Ответы нашего собеседника — не готовые рецепты, а бережные ориентиры, которые помогают иначе взглянуть на процесс адаптации. Он предлагает воспринимать интеграцию не как конечную точку, а как ценность и процесс: где-то она уже произошла, где-то только начинается, а где-то никогда не будет закончена. И в этом, по его словам, тоже есть своя норма.

Семен Ляховицкий. Фото: Евгений Еранин

Какие внутренние трудности чаще всего возникают у человека в процессе интеграции в новую страну?

Если говорить на примере Израиля, то первое, что встает стеной, — это язык. Без него ты словно живешь через стекло: вроде бы находишься в новой стране, но при этом продолжаешь существовать в своем маленьком микропространстве. Многие приезжают с разными статусами, обязательствами, с основной работой, которая остается удаленной. С одной стороны, это дает финансовую стабильность, а с другой — удерживает в «старой реальности», не оставляя сил и времени на иврит.

Из-за этого общение с окружающей средой остается фрагментарным. Да, можно сходить в магазин, решить бытовые вопросы, но почувствовать себя изнутри частью общества — гораздо сложнее. И этот барьер легко затягивается на годы. Люди говорят: «Я займусь языком потом, когда будет больше времени или энергии», но «потом» все откладывается.

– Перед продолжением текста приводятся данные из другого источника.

Definition arg (args : list Value) (i : nat) : option Value := args !! i.
(** A present argument that is not NULL. *)
Definition some_arg (args : list Value) (i : nat) : option Value :=
  match args !! i with Some Null | None => None | o => o end.

Definition num_arg (args : list Value) (i : nat) : option Z :=
  match args !! i with
  | Some (Int n) => Some (f_of_Z F64 n)
  | Some (Real r) => Some r
  | Some (TextV s) => parse_f64 (trim s)
  | _ => None
  end.

Definition map_text (args : list Value) (f : string → string) : Value :=
  match some_arg args 0 with Some v => TextV (f (text_of v)) | None => Null end.

Definition unary_real (args : list Value) (f : Z → Z) : Res Value :=
  match args !! 0%nat with
  | Some Null | None => Ok Null
  | Some (Int n) => Ok (Real (f (f_of_Z F64 n)))
  | Some (Real r) => Ok (Real (f r))
  | Some _ => sql_error
  end.

(** The first argument that compares as [want] with the ones after it; NULLs are skipped. *)
Definition extreme (args : list Value) (want : comparison) : Value :=
  match List.filter (λ v, negb (is_null v)) args with
  | [] => Null
  | a :: l => foldl (λ a b, match sql_cmp a b, want with
                            | Some Lt, Lt | Some Gt, Gt => a
                            | _, _ => b
                            end) a l
  end.

Definition sat_i32 (n : Z) : Z := Z.max (- 2 ^ 31) (Z.min (2 ^ 31 - 1) n).

Definition round_func (h : Host) (args : list Value) : Res Value :=
  let go x := match num_arg args 1 with
              | Some n => let f := f64_powi h (f_of_Z F64 10) (sat_i32 (f_as_i64 F64 n)) in
                          Real (f_div F64 (f_round F64 (f_mul F64 x f)) f)
              | None => Int (f_as_i64 F64 (f_round F64 x))
              end in
  match args !! 0%nat with
  | Some Null | None => Ok Null
  | Some (Int i) => Ok (if (length args <? 2)%nat then Int i else go (f_of_Z F64 i))
  | Some (Real r) => Ok (go r)
  | Some _ => sql_error
  end.

(** ** Strings *)

Definition clamp (lo hi x : Z) : Z := Z.max lo (Z.min hi x).
Definition sub_chars (l : list Z) (i j : Z) : string :=
  of_chars (take (Z.to_nat (j - i)) (drop (Z.to_nat i) l)).

Definition substr_func (args : list Value) : Value :=
  match some_arg args 0 with
  | None => Null
  | Some v =>
      let l := chars (text_of v) in
      let n := zlen l in
      match num_arg args 1 with
      | None => Null
      | Some f =>
          let start := f_as_i64 F64 f in
          let from1 := if start <? 0 then n +! start +! 1 else start in
          let begin := clamp 0 n (from1 -! 1) in
          match args !! 2%nat with
          | Some Null => Null
          | Some _ =>
              let len := f_as_i64 F64 (default f_zero (num_arg args 2)) in
              TextV (sub_chars l begin (Z.max begin (clamp 0 n (from1 -! 1 +! len))))
          | None => TextV (sub_chars l begin (Z.max begin n))
          end
      end
  end.

Definition instr_func (hay needle : option Value) : Value :=
  match hay, needle with
  | Some h, Some n =>
      if is_null h || is_null n then Null
      else match split_once (text_of n) (text_of h) with
           | Some (before, _) => Int (zlen (chars before) + 1)
           | None => Int 0
           end
  | _, _ => Null
  end.

Definition side_func (args : list Value) (left : bool) : Value :=
  match some_arg args 0 with
  | None => Null
  | Some v =>
      let l := chars (text_of v) in
      let n := zlen l in
      match num_arg args 1 with
      | None => Null
      | Some f =>
          let k := f_as_i64 F64 f in
          let take := if 0 <=? k then Z.min k n else Z.max (n +! k) 0 in
          TextV (if left then sub_chars l 0 take else sub_chars l (n - take) n)
      end
  end.

(** [fill] repeated to [n] characters. *)
Definition cycle (fill : list Z) (n : nat) : list Z :=
  (λ i, default 0 (fill !! (i mod length fill)%nat)) <$> seq 0 n.

Definition pad_func (args : list Value) (left : bool) : Value :=
  match some_arg args 0 with
  | None => Null
  | Some v =>
      match num_arg args 1 with
      | None => Null
      | Some f =>
          let s := text_of v in
          let len := Z.max (f_as_i64 F64 f) 0 in
          let fill := match some_arg args 2 with Some v => text_of v | None => " "%string end in
          let l := chars s in
          if (len <=? zlen l) || String.eqb fill "" then TextV (of_chars (take (Z.to_nat len) l))
          else let pad := of_chars (cycle (chars fill) (Z.to_nat (len - zlen l))) in
               TextV (if left then pad +:+ s else s +:+ pad)
      end
  end.

(** [s.replace(from, to)]: occurrences from the left, without overlap. *)
Fixpoint replace_go (fuel : nat) (from to s : string) : string :=
  match fuel with
  | O => s
  | S fuel => match split_once from s with
              | Some (before, after) => before +:+ to +:+ replace_go fuel from to after
              | None => s
              end
  end.
Definition str_replace (from to s : string) : string :=
  if String.eqb from "" then to +:+ foldr (λ c r, of_char c +:+ to +:+ r) ""%string (chars s)
  else replace_go (S (String.length s)) from to s.

Fixpoint str_repeat (s : string) (n : nat) : string :=
  match n with O => "" | S n => s +:+ str_repeat s n end.
(** [str::repeat] panics when the length passes [isize::MAX]. *)
Definition repeat_func (s : string) (n : Z) : Res Value :=
  if 2 ^ 63 <=? zlen (list_ascii_of_string s) * n then panic else Ok (TextV (str_repeat s (Z.to_nat n))).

Тогда появляется сомнение: а нужна ли вообще интеграция? Она кажется чем-то чрезмерно энергозатратным, не до конца понятным по смыслу. Можно ведь устроиться и без нее — в своем пузыре, среди русскоязычного окружения, с привычными культурными кодами. Но при этом остается ощущение подвешенности, недожитости. Это как будто бы жизнь на «режиме ожидания»: комфортная на поверхности, но неполная внутри.

Поэтому главная трудность — не только сам язык, а и внутреннее сопротивление: признать, что без интеграции можно жить, но вот по-настоящему «прорасти» в общество — уже нет. И вот этот шаг от «выживания» к «включенности» оказывается самым непростым.

Важно подчеркнуть, что вариант с жизнью без интеграции тоже возможен, это тоже вариант и выбор. Но в долгосрочной перспективе его цена очень велика (по сути — некоторая отчужденность), и это важно понимать.

Что помогает преодолеть блок, когда сил и мотивации нет?

В такие моменты важнее всего — нормализация. Я часто сравниваю репатриацию с детским опытом. Представьте: вы приземляетесь в новой стране, и все вокруг как будто из параллельной реальности. Законы другие, привычные опоры исчезли, язык непонятен, даже климат ощущается иначе. В таком состоянии совершенно нормально быть «потерянным». Нормально не понимать, не знать, ошибаться. Разрешить себе это — уже шаг вперед.

А дальше начинается самое простое, но одновременно самое важное. Забота о себе. И речь не про абстрактное «занимайтесь саморазвитием», а про базовые вещи: выспаться, поесть, попить воды, выйти подышать воздухом. Даже пятиминутная пауза с дыханием или 15 минут сериала — это не «потеря времени», а топливо. Можно представить себя машиной: без бензина она не поедет. Наш бензин — сон, еда, вода, дыхание.

И здесь важно поменять саму рамку: забота о себе — это не цель, которую надо «отметить галочкой», а процесс. Процесс, в котором мы подбираем то, что работает именно сейчас: прогулка, встреча с близким человеком, книжная страница на ночь. Когда относишься к этому как к ценности, а не к обязанности, появляется пространство замечать свои маленькие шаги и благодарить себя за них. И именно из этого постепенно рождается энергия двигаться дальше.

Может ли социальная инфраструктура стать «родительской фигурой» для нового репатрианта?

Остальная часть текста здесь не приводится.